I'm not asking the question on a superficial level. Obviously, (most) transcription factors are not acting directly on a substrate to produce a chemical change. I pose the above question as more of a philosophical inquiry.
First, a definition: A catalyst is a substance that increases the rate of a chemical reaction and is not consumed in the reaction. As every biochemistry class emphasizes, catalysts do not change the equilibrium constant of a reaction, only the rate.
So for example, if we take the following example of transcribing a gene of length $n$ ($G$) into a transcript of length $n$ ($M$).

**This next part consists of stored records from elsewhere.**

(* ===== verification/Prelude.v ===== *)
(** * ShiftLock: a verification library

    ShiftLock coordinates generations of a service: at any time one generation
    holds a claim, with a fencing token that grows at each change of owner, and a
    handoff moves the claims of one generation to its successor.  Around this core
    the repository has a fabric of resources and leases, a workflow engine,
    capability tokens, coordination primitives, and a control plane that a runtime
    ties together.  This library translates these parts into definitions that
    compute, and proves what makes them correct.

    ** Parts of the program and where they are

    - [Prelude] (this file): machine integers, time, files as [os.WriteFile]
      leaves them, executions of a step relation, tactics and hints.  [GoStrings], [Runes], [Paths] and [TextCodec]
      hold the pieces of text handling the code relies on: the digit loop of [itoa];
      byte strings with UTF-8 decoding, [TrimSpace], [Split], sorting; runes and lower
      case; [filepath.Clean], [Join] and [Rel]; printers and readers from which concrete
      instances of [encoding/json] are built.
    - [Types]: data of the root package ([state.go], [errors.go], [generation.go],
      [ownership.go], [backend.go], [capabilities.go]).
    - [BackendSpec]: the interface [Backend] as a class of operations
      ([BackendOps]) with its laws ([BackendLaws]); the specification is one cell
      per claim (owner, token, phase, successor) and the steps it may take.
      [ClaimStore]: what the two in-process stores share.
    - [MemoryBackend] ([backend/memory/memory.go]): each handler is split at the
      mutex, [X_locked] being the part under the second lock; the instance
      [memory_laws] discharges the interface.  [MemorySafety]: its executions, any
      interleaving of critical sections with faults and expiries.
    - [RedisLocal] ([backend/redis/local.go]): the second instance, [local_laws].
    - [TextRecord]: claim records as text, shared by the next two.  [Kubernetes]
      ([backend/kubernetes]) and [Redis] ([backend/redis/redis.go], [ops.go]): handlers
      as programs of calls to an external server, which is a class with the documented
      laws of resource versions, or of atomic scripts and of the numbers of Lua and
      [cjson].  The second half of either file: any number of processes, their calls
      interleaved one by one, failing before or after they take effect.
    - [Postgres] ([backend/postgres]): tables, statements and transactions with
      failures, then the third instance of the interface, [pg_laws].
    - [FaultInject] ([backend/faultinject]): the decorator that delays, fails and loses
      responses, an instance of the interface over any other ([decorated_laws]).
    - [Fencing] ([fencing.go], [fencing/memory]): the compare-and-swap loop of
      [Accept] one atomic access at a time; a fenced resource joined to any
      backend.  [FencedStores] ([fencing/redis], [fencing/postgres]): the script and the
      statement that implement it on a server.
    - [ProtocolModel] ([model/]): the repository's own model, its invariant checker
      and generator.  [Simulation] ([internal/testclock],
      [internal/simulation/scenario.go]): the clock, the scheduler of scenarios and the
      bridge to the model.
    - [Drain] ([drain.go]), [Replay] ([anti_replay.go]), [AntiReplay]
      ([security/antireplay]), [StateGraph] ([internal/stategraph]), [Config]
      ([config.go], [policy.go], [capabilities.go]).
    - [Coordinator] ([coordinator.go], [claim.go]) and [Handoff] ([handoff.go]),
      over any [BackendOps]; [Handoff] also has their theorems, proved against
      [BackendLaws] while other processes act on the backend between any two
      calls.  [Lifecycle] adds construction, the wait for ownership, the worker loop,
      health and split-brain reports ([coordinator.go], [claim.go], [health.go]);
      [EventBus] ([event.go]) the bounded channel of events with its dispatcher.
    - [Gates] ([readiness.go]): readiness gates and sets of them.
    - [ResourceID] ([resource/id.go], [kind.go], [epoch.go], [capabilities.go],
      [errors.go]), [Dependency] ([resource/dependency.go]), [Registry]
      ([resource/registry.go]), [ResourceLease] ([resource/lease.go]), [AcquireAll]
      ([resource/acquire.go]), [Bundles] ([resource/bundle.go]), [ResourceView]
      ([resource/health.go], [drift.go], [evidence.go], [snapshot.go], [memory/]),
      [GenCache] ([resource/cache]), [HealthGraph]
      ([health/]).
    - The adapters of resources: [Adapters] (the in-process queue; database, Redis
      cache, queue and memory cache), [HttpService] ([resource/service/http]), [RateLimiter]
      ([resource/ratelimit], with doubles as [SpecFloat]), [Filesystem]
      ([resource/storage/filesystem]) and [ObjectStore] ([resource/storage/object]).
    - Operations built on the registry and the engine: [Failover] ([failover/]),
      [Promotion] ([promotion/]), [Migration]
      ([migration/migration.go]), [DualWrite] ([migration/dualwrite]), [SyncEngine]
      ([sync/]), [ConfigLock] ([configlock/]), [Playbook] ([recovery/playbook]) and
      [Reconcile] ([reconcile/]).
    - [WorkflowDef] ([workflow/definition.go], [state.go], [errors.go]),
      [WorkflowStore] ([workflow/store.go], three stores over one interface),
      [WorkflowEngine] ([workflow/engine.go], a state monad whose environment
      answers by the whole history of the run).  [WorkflowSafety] has the abstract
      machine and the step invariants, [WorkflowProps] the
      theorems on runs.
    - [Signing] ([security/signing]) and [Capability]
      ([capability/]), with Ed25519 and [encoding/json] as classes of operations and
      laws.  [Secrets] ([secrets/]): references, redaction, rotation.  [Scanner]
      ([security/scanner], [security/attestation]).  [Redteam] ([security/redteam]): the
      attacks of the suite as calls of the models of the components they are aimed at.
    - [Barrier] ([barrier/]), [Budget] ([budget/]), [SyncPrim] ([syncprim/]) and
      [Election] ([election/]), the last two over the classes [FencedClaims] and
      [FencedLock] of what they call; [Supervise] ([supervise/]); [WorkerSup]
      ([internal/supervisor]).
    - [AuditLog] ([audit/audit.go]), [Lockdown] ([control/lockdown]),
      [Maintenance] ([control/maintenance]), [Command] ([control/command]),
      [ExecGuard] ([control/execguard]), [ControlSnapshot] ([control/snapshot]), [Guard]
      ([guard/guard.go]), [Security] ([security.go]), [Journal] ([journal/]).
    - [Runtime] ([runtime.go]): the gates of the control plane, quarantine, the
      audit trail, flood detection and capability issue over the components above, and
      its claims adapter over the coordinator; [RuntimeBuild]: its
      construction out of the components, also [runtime_fabric.go], its health and
      [Close].
    - [Inspect] ([cmd/shiftlock-inspect]): the explanation of a journal, incident
      bundles, the readiness report and the recovery commands.

    The coordinator calls the backend and the drain group and follows the state
    graph; the fenced resource trusts only tokens; the registry calls identifiers
    and the dependency graph; the lease manager reads the registry; the engine
    calls a store and its hooks; capabilities are signed by a key ring; the
    runtime owns an authority, an audit log, a lockdown manager, a maintenance
    manager and a command registry whose authorizer and auditor it is; semaphores
    and elections use the runtime's claims.

    ** What is shown

    - Ownership in the memory backend: one owner per token, stale requests without
      effect, and, when no fault is pending, retries that return the recorded answer
      and a handoff that succeeds (C1 to C4).  [Accept] is
      linearizable and a replaced owner cannot write (C5, C6).
    - The external backends: on Kubernetes no two generations are told they hold a
      claim at one token, and every step follows the specification (C7, C8); the same
      exclusion for Redis as long as numbers are written in full (C9), while with the
      precision [cjson] documents no call ever succeeds (C10); on a freshly
      migrated PostgreSQL database no claim is ever handed out (C11).
    - The repository's model: its invariants hold in disciplined executions (C12).
    - A path that the filesystem adapter resolves lies below its root, and exactly the
      paths that would leave it are refused (C13).
    - Handoffs: a transfer followed by a commit that reports success fences the old
      generation out of every claim it held, an aborted one restores it, draining
      quiesces, and readiness is decided by the required gates after a bounded number
      of attempts (C14 to C17).
    - Workflows: every run refines an abstract machine; actions are called only
      when dependencies, gates and epochs allow, and at most once where a step must
      not be retried; compensation goes in reverse; the journal survives a crash in
      the middle of a write (C18 to C22).  A built definition is well formed (C24).
    - A worker is started only under a local lease, after its gates have passed; the
      backend has confirmed the ownership when the lease is new (C23).
    - Operations: a migration cuts over only after its verification, in the order of
      its script; a configuration goes through every stage and at most one is active;
      synchronisation converges (C25 to C27).
    - Capabilities: uses are bounded, revoked, expired and superseded tokens stay
      dead, an accepted token was minted by the authority, delegation narrows (C28
      to C31); a signature verifies as long as its key is trusted (C32).
    - Runtime: the gates that quarantine and the modes fail-closed, full-service and
      isolate-claims close stay closed and let nothing through, and auditing returns
      exactly when the log can be written again (C33, C34).
    - A request whose response was lost is recovered by sending it again (C35);
      a participant of an election leads only on the lock's answers to its own calls
      (C36).
    - Resource fabric and control: exclusive leases are exclusive and stay until they
      expire or are released; a guard starts only commands its policy lists; a
      health report is free of issues exactly when it is well formed (C37 to C39).
    - Lockdown stays in force until an authorized unlock is written, also through
      restarts while the state file can be read and no such unlock has failed on it
      (C40).

    Further theorems stand beside these without a number: the local Redis backend,
    PostgreSQL and Redis against the specification, token overflow, replay windows and
    nonces, registry order and guards, identifiers, all-or-nothing leases, the audit
    chain, authorization rules, rates of commands, barriers, budgets, maintenance
    windows, restarts and live runs of supervised tasks, canonical JSON, profiles,
    failover groups, bundles, playbooks, reconcilers, cache generations, queues, dual
    writes, impact plans; the activation order of dependencies, the step order of
    workflows, semaphores, the refinement of the specification by the model; faults,
    fenced stores, events, construction and closing of the runtime, pages of objects,
    atomic replacement of files, bursts, circuits and idempotency of HTTP calls,
    redaction, snapshots and their differences, scans, journals, clocks, scenarios,
    shutdown, signatures as text, reports of adapters and of the operator toolkit, and
    that every attack of the red-team suite is stopped.
    Lemmas named in the findings exhibit concrete executions in which the code
    departs from its documentation.

    ** Conventions, bounds and fuel

    [uint64] and [int64] are integers with the wrap-around written out ([u64],
    [i64]); a [time.Time] is a number of nanoseconds, zero being the zero time,
    without the saturation of [time.Time].  A method under a mutex is one step of
    a step relation; what happens between two critical sections is other steps.
    Clock readings, contexts, random choices and answers of lockdown checkers are
    arguments.  Values returned by pointer are copies where the code copies.

    - [itoa_loop] has room for 20 digits, the array of the source; a [uint64] needs
      at most 20 ([itoa_loop_u64]).
    - [kahn] and [topo_loop] run at most as many rounds as there are nodes;
      [kahn_spec] and the equivalence of the two show the bound is not hit.
    - [trim_left] and [trim_right] have the length of the text as fuel; each round
      drops a byte or ends.
    - [parallel_loop] of the workflow engine has one round per step; every round
      finishes a step or ends the run.
    - [acquire_loop] counts the slots of the semaphore down, as the source counts
      up.
    - [auditAction] and [EnterQuarantine] call each other without a bound; the
      model has fuel and [None] for a call that does not return, and it is shown
      exactly when enough fuel exists.
    - [run_rounds] of the supervisor takes one input per round; the number of
      rounds that suffices is part of its theorem.
    - [Start] and [Resume] of a migration call each other at most once; fuel 2 is
      enough when nobody interferes ([start_returns]).
    - [visit] of the health graph has the number of edges plus two as fuel, more than
      the longest path; [search] one round per edge and one for the start; both are
      shown to return.  [gate_loop] has [max_attempts] rounds, also shown to suffice.
    - [drain_bus] needs one round more than there are queued events, [pages] one call
      more than there are objects, [align_epoch] the number of epochs to go; each is
      part of the theorem.  [wait_loop] and [Wait] take one input per round.
    - [catch_up] of the test clock has fuel for the lag of a ticker; [enough] computes
      it, and a ticker without a period is shown to need more than any.  [diffMaps] has
      the depth of the document.  [exchange_sort] has the length of the list.
    - [Redis] counts steps: a token has at most fourteen digits for the first
      10^14 steps.  The concrete [exp10] has fuel for numbers of 400 digits.
    - The token and clock arithmetic of [ProtocolModel] is at 64 bits; its
      invariant theorem is stated for clocks below 2^60.

    ** Not modelled

    Goroutine scheduling beyond interleaving; the command-line programs other than the
    logic of [shiftlock-inspect], which parse flags and print; the contract,
    certification and load suites, which check on examples what is proved here for all
    inputs; identity providers, integrations with servers and brokers, and observers,
    which forward to packages outside the repository; HTTP handlers of health reports;
    the examples.  Message text of errors is left out where nothing depends on it.  The
    hash of the audit log and of configurations, Ed25519, [encoding/json], the API
    server, the SQL driver, the Lua engine, operating-system calls, HTTP servers and
    processes are parameters or inputs with their documented laws, and concrete
    instances where a theorem relies on them. *)

From stdpp Require Export base gmap strings list fin_maps.
From Stdlib Require Export ZArith Lia.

$$ \ce{RNAP + G + nNTP <=>> RNAP + G + M} \mbox{ (Reaction I)} $$
The hydrolysis of the NTP's bonds drives the reaction forward (source). The Gibbs free energy has decreased. Obviously, there is some probability that the NTPs in solution would spontaneously polymerize into the length-n transcript, this possibility is unfathomably infinitesimal though.
The RNA polymerase is acting as an enzyme here, since it's 1) increasing the rate of an otherwise slow reaction and 2) not being consumed in the reaction. Our nomenclature is consistent as we usually reserve "-ase" suffix reserved for enzymes.

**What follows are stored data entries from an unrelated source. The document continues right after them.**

(* ===== verification/Runes.v ===== *)
(** * UTF-8 encoding and text of bounded length

    [string(runes)], the conversion [[]rune(s)], [strings.ToLower] and the helper
    [truncateRunes] of [resource/evidence.go].  The main facts: decoding inverts
    encoding on the runes decoding yields ([runes_encode]), and so truncation keeps
    a number of runes and is a prefix of the decoded text ([range_truncate]).

    Case mapping outside ASCII is a table of the Unicode data: [lower] is a parameter,
    with what [unicode.ToLower] documents for ASCII where a statement needs it. *)

From S2P Require Import Prelude GoStrings.
From Stdlib Require Import Ascii.

(** ** Encoding *)

Definition chr (z : Z) : ascii := ascii_of_N (Z.to_N z).

(** The runes that encode as themselves. *)
Definition ValidRune (r : Z) : bool := in_range 0 55295 r || in_range 57344 1114111 r.

(** [utf8.AppendRune]: what is not a valid rune is written as [RuneError]. *)
Definition EncodeRune (r : Z) : bytes :=
  let r := if ValidRune r then r else RuneError in
  if bool_decide (r <= 127) then [chr r]
  else if bool_decide (r <= 2047) then [chr (192 + Z.shiftr r 6); chr (128 + Z.land r 63)]
  else if bool_decide (r <= 65535)
  then [chr (224 + Z.shiftr r 12); chr (128 + Z.land (Z.shiftr r 6) 63); chr (128 + Z.land r 63)]
  else [chr (240 + Z.shiftr r 18); chr (128 + Z.land (Z.shiftr r 12) 63);
        chr (128 + Z.land (Z.shiftr r 6) 63); chr (128 + Z.land r 63)].

Definition encode_runes (rs : list Z) : bytes := rs ≫= EncodeRune.

(** [string(rs)] for a slice of runes. *)
Definition string_of_runes (rs : list Z) : string := String.string_of_list_ascii (encode_runes rs).

(** [utf8.RuneCountInString]. *)
Definition RuneCount (s : string) : Z := Z.of_nat (length (range s)).

Definition truncateRunes (s : string) (max : Z) : string :=
  if bool_decide (max <= 0) || bool_decide (s = "") then ""
  else if bool_decide (RuneCount s <= max) then s
  else string_of_runes (take (Z.to_nat max) (range s)).

(** [strings.ToLower]: every rune mapped, invalid bytes written as [RuneError]. *)
Definition ToLower (lower : Z -> Z) (s : string) : string := string_of_runes (lower <$> range s).

(** What [unicode.ToLower] does in ASCII. *)
Definition lower_ascii (r : Z) : Z := if in_range 65 90 r then r + 32 else r.

(** ** Decoding what was encoded *)

Lemma byte_chr z : 0 <= z < 256 -> byte (chr z) = z.
Proof. intros H. unfold byte, chr. rewrite N_ascii_embedding by lia. lia. Qed.

Lemma land_mod x n : 0 <= n -> Z.land x (Z.ones n) = x mod 2 ^ n.
Proof. apply Z.land_ones. Qed.

Lemma land63 x : Z.land x 63 = x mod 64.
Proof. exact (land_mod x 6 ltac:(lia)). Qed.

Lemma lor_low a b n : 0 <= n -> 0 <= b < 2 ^ n -> Z.lor (Z.shiftl a n) b = a * 2 ^ n + b.
Proof.
  intros Hn Hb. assert (Z.land (Z.shiftl a n) b = 0) as Hd.
  { apply Z.bits_inj'. intros i Hi. rewrite Z.land_spec, Z.bits_0.
    destruct (decide (i < n)); [rewrite Z.shiftl_spec_low by lia; done |].
    assert (Z.testbit b i = false) as ->; [|apply andb_false_r].
    apply Z.testbit_false; [done |]. rewrite Z.div_small; [done |].
    split; [lia |]. eapply Z.lt_le_trans; [apply Hb | apply Z.pow_le_mono_r; lia]. }
  rewrite <- Z.lxor_lor, <- Z.add_nocarry_lxor by done. by rewrite Z.shiftl_mul_pow2.
Qed.

Lemma low6_chr z : low6 (chr (128 + z mod 64)) = z mod 64.
Proof.
  pose proof (Z.mod_pos_bound z 64 ltac:(lia)). unfold low6. rewrite byte_chr by lia. rewrite land63.
  replace (128 + z mod 64) with (z mod 64 + 2 * 64) by lia. by rewrite Z.mod_add, Z.mod_mod by lia.
Qed.

Lemma cont_chr z : in_range 128 191 (byte (chr (128 + z mod 64))) = true.
Proof. pose proof (Z.mod_pos_bound z 64 ltac:(lia)). rewrite byte_chr by lia. apply in_range_spec. lia. Qed.

(** Reduce the comparisons of the table [first] and of the encoder. *)
Ltac range_decide :=
  repeat match goal with
  | |- context [in_range ?a ?b ?z] =>
      first [ replace (in_range a b z) with true by (symmetry; apply in_range_spec; lia)
            | replace (in_range a b z) with false by (symmetry; apply in_range_false; lia) ]
  | |- context [bool_decide ?P] =>
      first [ rewrite (bool_decide_true P) by lia | rewrite (bool_decide_false P) by lia ]
  end; cbv beta iota.

(** The table entry of a head and the range check of the second byte. *)
Definition head_ok (b0 b1 : Z) (size : nat) : Prop :=
  exists lo hi, first b0 = Some (size, lo, hi) /\ in_range lo hi b1 = true.

Lemma head_two a b1 : 2 <= a <= 31 -> 128 <= b1 <= 191 -> head_ok (192 + a) b1 2.
Proof. intros Ha Hb. exists 128, 191. unfold first. range_decide. done. Qed.

Lemma head_three a b1 :
  0 <= a <= 15 -> 128 <= b1 <= 191 -> (a = 0 -> 160 <= b1) -> (a = 13 -> b1 <= 159) -> head_ok (224 + a) b1 3.
Proof.
  intros Ha Hb H0 H13. unfold head_ok, first.
  destruct (decide (a = 0)); [exists 160, 191; range_decide; done |].
  destruct (decide (a = 13)); [exists 128, 159; range_decide; done |].
  destruct (decide (a < 13)); exists 128, 191; range_decide; done.
Qed.

Lemma head_four a b1 :
  0 <= a <= 4 -> 128 <= b1 <= 191 -> (a = 0 -> 144 <= b1) -> (a = 4 -> b1 <= 143) -> head_ok (240 + a) b1 4.
Proof.
  intros Ha Hb H0 H4. unfold head_ok, first.
  destruct (decide (a = 0)); [exists 144, 191; range_decide; done |].
  destruct (decide (a = 4)); [exists 128, 143; range_decide; done |].
  exists 128, 191; range_decide; done.
Qed.

(** Six bits more. *)
Lemma lor_cont a z : Z.lor (Z.shiftl a 6) (z mod 64) = a * 64 + z mod 64.
Proof. apply (lor_low a (z mod 64) 6); [lia | apply Z.mod_pos_bound; lia]. Qed.

Lemma lor_cont_shift a z n : 0 <= n -> Z.lor (Z.shiftl a (n + 6)) (Z.shiftl (z mod 64) n) = Z.shiftl (a * 64 + z mod 64) n.
Proof. intros Hn. rewrite <- lor_cont, Z.shiftl_lor, Z.shiftl_shiftl by lia. f_equal. f_equal. lia. Qed.

Lemma land_low a c n : 0 <= n -> 0 <= a < 2 ^ n -> Z.land (c * 2 ^ n + a) (Z.ones n) = a.
Proof. intros Hn Ha. rewrite land_mod, Z.add_comm, Z.mod_add, Z.mod_small by lia. done. Qed.

Lemma decode_two a b t : 2 <= a <= 31 ->
  DecodeRune (chr (192 + a) :: chr (128 + b mod 64) :: t) = (a * 64 + b mod 64, 2%nat).
Proof.
  intros Ha. pose proof (Z.mod_pos_bound b 64 ltac:(lia)).
  destruct (head_two a (128 + b mod 64)) as (lo & hi & Hf & Hi); [lia | lia |].
  cbn [DecodeRune]. rewrite !byte_chr, Hf, Hi, low6_chr by lia. cbn [negb].
  rewrite bool_decide_false, bool_decide_true by done. replace (Z.land (192 + a) 31) with a by (symmetry; apply (land_low a 6 5); lia). by rewrite lor_cont.
Qed.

Transcription factors bind elsewhere on the DNA and facilitate (or impede) the formation of RNA polymerase complex from its constituent subunits ($mS$). Assume we have an activating transcription factor $TF$. We can model this as:
$$\ce{TF + mS <=> TF + RNAP} \mbox{ (Reaction II)}$$
Putting these reactions $I$ and $II$ together, you might have:
$$\ce{TF + mS + nNTP <=> TF + RNAP + M}$$
From our understanding of activating transcription factors, we know that this will increase the rate of the transcription reaction. The TF is not being consumed in the reaction. So, what am I missing here? Why isn't this transcription factor considered a catalyst for helping to stabilize the initiation complex?